Task: Among the records that follow, find the line with "unfold stream_bits. induction" and the line with "intros Hn Hb.". Set down those lines and all lines between them exactly, without adding anything.

Items from a data source:
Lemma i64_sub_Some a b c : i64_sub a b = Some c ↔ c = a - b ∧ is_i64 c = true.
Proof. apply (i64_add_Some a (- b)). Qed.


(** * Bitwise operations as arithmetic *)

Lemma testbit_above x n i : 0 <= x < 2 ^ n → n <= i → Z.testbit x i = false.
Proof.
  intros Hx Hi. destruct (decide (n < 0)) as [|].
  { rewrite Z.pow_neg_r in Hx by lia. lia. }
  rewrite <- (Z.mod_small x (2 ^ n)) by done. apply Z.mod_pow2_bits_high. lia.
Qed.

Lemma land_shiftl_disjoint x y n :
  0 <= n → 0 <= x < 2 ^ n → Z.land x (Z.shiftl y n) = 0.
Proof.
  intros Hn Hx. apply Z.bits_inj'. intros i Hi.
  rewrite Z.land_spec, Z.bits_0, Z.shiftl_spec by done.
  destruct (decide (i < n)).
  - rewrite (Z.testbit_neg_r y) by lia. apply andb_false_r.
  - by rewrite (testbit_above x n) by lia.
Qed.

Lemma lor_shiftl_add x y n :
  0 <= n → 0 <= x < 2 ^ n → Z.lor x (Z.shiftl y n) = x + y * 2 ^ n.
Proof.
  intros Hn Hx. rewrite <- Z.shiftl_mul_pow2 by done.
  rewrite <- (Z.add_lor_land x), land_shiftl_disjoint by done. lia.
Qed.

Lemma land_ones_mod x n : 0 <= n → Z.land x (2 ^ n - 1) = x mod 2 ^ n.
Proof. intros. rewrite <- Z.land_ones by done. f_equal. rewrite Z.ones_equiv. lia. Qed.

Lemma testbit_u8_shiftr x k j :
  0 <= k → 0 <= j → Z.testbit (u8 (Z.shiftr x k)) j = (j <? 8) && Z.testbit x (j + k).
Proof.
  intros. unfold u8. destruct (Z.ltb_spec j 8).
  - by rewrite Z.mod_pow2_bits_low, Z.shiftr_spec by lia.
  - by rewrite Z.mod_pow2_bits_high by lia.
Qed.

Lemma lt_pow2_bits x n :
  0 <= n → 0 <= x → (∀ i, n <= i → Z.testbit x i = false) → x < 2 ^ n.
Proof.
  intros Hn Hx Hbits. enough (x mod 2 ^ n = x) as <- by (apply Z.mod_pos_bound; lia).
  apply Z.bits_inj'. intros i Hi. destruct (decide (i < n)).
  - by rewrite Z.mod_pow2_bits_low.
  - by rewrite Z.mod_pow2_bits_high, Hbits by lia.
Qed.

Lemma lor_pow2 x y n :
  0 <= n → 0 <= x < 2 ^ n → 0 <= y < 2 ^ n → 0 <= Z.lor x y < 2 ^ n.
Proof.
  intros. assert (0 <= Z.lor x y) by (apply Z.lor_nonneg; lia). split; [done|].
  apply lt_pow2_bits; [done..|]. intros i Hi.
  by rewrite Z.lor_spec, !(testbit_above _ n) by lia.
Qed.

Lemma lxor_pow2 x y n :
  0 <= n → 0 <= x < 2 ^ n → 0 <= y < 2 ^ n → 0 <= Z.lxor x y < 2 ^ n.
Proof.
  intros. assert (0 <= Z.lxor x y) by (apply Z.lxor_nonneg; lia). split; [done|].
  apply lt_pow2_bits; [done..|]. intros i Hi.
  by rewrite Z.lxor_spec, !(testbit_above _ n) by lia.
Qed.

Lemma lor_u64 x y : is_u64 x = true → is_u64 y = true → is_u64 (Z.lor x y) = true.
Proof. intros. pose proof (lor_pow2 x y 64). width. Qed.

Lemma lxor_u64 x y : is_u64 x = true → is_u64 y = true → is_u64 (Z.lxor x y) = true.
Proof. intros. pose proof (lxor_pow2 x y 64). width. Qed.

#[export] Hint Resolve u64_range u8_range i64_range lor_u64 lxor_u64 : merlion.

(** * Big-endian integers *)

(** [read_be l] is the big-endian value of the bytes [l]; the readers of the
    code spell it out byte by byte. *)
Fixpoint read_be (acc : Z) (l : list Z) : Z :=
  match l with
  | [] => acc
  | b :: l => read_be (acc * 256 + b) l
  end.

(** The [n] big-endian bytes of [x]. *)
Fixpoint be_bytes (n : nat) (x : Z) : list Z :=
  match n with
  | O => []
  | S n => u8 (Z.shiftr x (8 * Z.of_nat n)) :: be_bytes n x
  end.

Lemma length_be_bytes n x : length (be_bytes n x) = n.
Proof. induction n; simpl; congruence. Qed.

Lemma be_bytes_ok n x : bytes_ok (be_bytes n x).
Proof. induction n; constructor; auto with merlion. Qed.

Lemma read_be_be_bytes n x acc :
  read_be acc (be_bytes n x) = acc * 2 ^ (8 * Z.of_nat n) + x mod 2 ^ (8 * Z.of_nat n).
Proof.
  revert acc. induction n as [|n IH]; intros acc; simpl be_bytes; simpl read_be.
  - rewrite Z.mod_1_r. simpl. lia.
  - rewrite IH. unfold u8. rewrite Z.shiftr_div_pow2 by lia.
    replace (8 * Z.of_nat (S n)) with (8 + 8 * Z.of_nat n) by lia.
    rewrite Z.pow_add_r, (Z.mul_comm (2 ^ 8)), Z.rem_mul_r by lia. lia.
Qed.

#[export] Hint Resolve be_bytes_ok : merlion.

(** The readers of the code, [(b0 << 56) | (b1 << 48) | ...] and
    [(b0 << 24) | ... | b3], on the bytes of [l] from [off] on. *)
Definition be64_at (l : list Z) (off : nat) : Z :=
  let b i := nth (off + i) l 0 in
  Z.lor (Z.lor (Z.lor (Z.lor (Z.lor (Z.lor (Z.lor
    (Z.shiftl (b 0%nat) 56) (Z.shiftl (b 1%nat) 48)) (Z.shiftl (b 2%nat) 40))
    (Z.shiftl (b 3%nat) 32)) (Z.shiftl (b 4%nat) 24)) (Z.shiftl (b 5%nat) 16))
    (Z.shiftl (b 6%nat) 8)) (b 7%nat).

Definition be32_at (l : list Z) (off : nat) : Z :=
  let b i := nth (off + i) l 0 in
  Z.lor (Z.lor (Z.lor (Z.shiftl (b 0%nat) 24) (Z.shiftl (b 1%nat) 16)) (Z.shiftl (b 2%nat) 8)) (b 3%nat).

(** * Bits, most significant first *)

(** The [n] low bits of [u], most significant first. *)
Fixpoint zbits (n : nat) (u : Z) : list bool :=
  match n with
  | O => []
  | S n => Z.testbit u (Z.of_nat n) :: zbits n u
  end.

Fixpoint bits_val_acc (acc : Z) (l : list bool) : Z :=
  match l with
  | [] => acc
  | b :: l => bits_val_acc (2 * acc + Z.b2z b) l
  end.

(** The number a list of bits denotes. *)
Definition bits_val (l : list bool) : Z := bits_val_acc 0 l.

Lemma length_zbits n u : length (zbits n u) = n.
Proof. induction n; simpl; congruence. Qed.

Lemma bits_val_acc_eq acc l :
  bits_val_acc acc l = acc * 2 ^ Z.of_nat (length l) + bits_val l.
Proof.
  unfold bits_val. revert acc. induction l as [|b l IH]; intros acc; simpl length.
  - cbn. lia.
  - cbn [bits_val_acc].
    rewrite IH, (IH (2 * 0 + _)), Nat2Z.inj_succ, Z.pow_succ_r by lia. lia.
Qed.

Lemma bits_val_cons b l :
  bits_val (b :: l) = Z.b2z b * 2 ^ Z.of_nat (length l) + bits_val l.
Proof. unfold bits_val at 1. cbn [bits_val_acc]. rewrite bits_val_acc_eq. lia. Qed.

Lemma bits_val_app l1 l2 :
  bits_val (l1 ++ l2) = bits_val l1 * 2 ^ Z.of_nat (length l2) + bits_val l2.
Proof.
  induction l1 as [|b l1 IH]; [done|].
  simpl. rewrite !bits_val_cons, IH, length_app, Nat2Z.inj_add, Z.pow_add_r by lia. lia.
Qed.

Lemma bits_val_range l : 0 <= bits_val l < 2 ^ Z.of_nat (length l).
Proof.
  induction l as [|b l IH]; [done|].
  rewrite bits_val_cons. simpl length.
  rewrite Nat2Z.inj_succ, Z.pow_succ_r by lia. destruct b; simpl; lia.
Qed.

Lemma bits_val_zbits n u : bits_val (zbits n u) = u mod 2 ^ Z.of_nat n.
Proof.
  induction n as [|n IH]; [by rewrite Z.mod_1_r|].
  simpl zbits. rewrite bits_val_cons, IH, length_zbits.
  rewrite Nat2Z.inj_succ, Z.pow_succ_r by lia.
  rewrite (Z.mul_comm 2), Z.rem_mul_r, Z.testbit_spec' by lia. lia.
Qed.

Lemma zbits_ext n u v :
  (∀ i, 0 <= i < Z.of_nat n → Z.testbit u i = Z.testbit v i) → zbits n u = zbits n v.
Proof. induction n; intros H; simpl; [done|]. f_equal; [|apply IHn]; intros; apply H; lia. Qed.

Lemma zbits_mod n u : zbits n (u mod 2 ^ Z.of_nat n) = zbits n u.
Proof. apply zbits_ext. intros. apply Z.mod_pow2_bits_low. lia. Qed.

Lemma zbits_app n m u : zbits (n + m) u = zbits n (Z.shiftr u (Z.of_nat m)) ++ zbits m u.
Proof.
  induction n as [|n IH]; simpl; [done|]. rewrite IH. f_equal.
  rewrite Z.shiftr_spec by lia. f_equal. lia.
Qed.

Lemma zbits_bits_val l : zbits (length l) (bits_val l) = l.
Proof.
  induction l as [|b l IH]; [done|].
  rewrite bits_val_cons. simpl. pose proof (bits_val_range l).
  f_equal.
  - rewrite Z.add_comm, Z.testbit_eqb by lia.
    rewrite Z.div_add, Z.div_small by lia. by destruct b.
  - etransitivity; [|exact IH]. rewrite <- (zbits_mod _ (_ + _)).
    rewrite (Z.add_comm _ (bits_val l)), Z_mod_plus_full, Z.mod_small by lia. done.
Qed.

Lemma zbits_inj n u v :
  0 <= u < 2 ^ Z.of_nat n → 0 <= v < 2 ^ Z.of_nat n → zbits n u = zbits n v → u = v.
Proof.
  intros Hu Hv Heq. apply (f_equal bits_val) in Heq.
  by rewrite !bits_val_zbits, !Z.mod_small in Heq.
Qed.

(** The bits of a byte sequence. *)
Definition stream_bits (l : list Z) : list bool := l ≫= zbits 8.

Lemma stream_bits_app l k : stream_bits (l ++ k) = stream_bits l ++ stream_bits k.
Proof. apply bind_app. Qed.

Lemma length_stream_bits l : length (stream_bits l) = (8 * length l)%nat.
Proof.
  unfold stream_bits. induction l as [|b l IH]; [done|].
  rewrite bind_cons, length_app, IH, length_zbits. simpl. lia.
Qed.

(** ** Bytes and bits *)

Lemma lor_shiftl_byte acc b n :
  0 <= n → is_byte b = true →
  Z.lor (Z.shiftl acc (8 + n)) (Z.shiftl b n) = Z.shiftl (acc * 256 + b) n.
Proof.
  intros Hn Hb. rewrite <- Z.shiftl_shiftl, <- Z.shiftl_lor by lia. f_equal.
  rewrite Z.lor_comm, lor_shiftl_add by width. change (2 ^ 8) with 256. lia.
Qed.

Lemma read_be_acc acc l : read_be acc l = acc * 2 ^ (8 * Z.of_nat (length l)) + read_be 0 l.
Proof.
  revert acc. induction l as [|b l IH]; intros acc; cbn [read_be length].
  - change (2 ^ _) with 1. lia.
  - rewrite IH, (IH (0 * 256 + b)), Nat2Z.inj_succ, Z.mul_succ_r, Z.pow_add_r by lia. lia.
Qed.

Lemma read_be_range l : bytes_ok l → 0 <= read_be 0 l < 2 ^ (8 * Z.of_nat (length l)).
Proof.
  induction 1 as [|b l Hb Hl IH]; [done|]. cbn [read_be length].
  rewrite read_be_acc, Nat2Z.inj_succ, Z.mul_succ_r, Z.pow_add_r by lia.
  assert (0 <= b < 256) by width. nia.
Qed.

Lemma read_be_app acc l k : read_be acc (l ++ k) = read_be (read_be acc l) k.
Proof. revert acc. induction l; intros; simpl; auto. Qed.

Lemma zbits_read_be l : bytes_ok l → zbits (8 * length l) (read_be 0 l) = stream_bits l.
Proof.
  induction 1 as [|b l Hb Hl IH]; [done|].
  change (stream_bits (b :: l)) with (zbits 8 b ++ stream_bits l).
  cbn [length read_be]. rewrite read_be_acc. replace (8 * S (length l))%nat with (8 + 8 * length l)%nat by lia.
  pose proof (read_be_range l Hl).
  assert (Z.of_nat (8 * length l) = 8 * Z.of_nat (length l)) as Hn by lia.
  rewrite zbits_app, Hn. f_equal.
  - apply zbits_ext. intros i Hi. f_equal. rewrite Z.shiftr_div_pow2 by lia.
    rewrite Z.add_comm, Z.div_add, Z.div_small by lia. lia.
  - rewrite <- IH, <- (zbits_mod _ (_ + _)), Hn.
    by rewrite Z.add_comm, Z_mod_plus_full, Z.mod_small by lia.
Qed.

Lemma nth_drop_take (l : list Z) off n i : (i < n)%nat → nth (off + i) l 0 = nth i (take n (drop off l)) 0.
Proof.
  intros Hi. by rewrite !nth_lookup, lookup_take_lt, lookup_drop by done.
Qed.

Task output:
  unfold stream_bits. induction l as [|b l IH]; [done|].
  rewrite bind_cons, length_app, IH, length_zbits. simpl. lia.
Qed.

(** ** Bytes and bits *)

Lemma lor_shiftl_byte acc b n :
  0 <= n → is_byte b = true →
  Z.lor (Z.shiftl acc (8 + n)) (Z.shiftl b n) = Z.shiftl (acc * 256 + b) n.
Proof.
  intros Hn Hb. rewrite <- Z.shiftl_shiftl, <- Z.shiftl_lor by lia. f_equal.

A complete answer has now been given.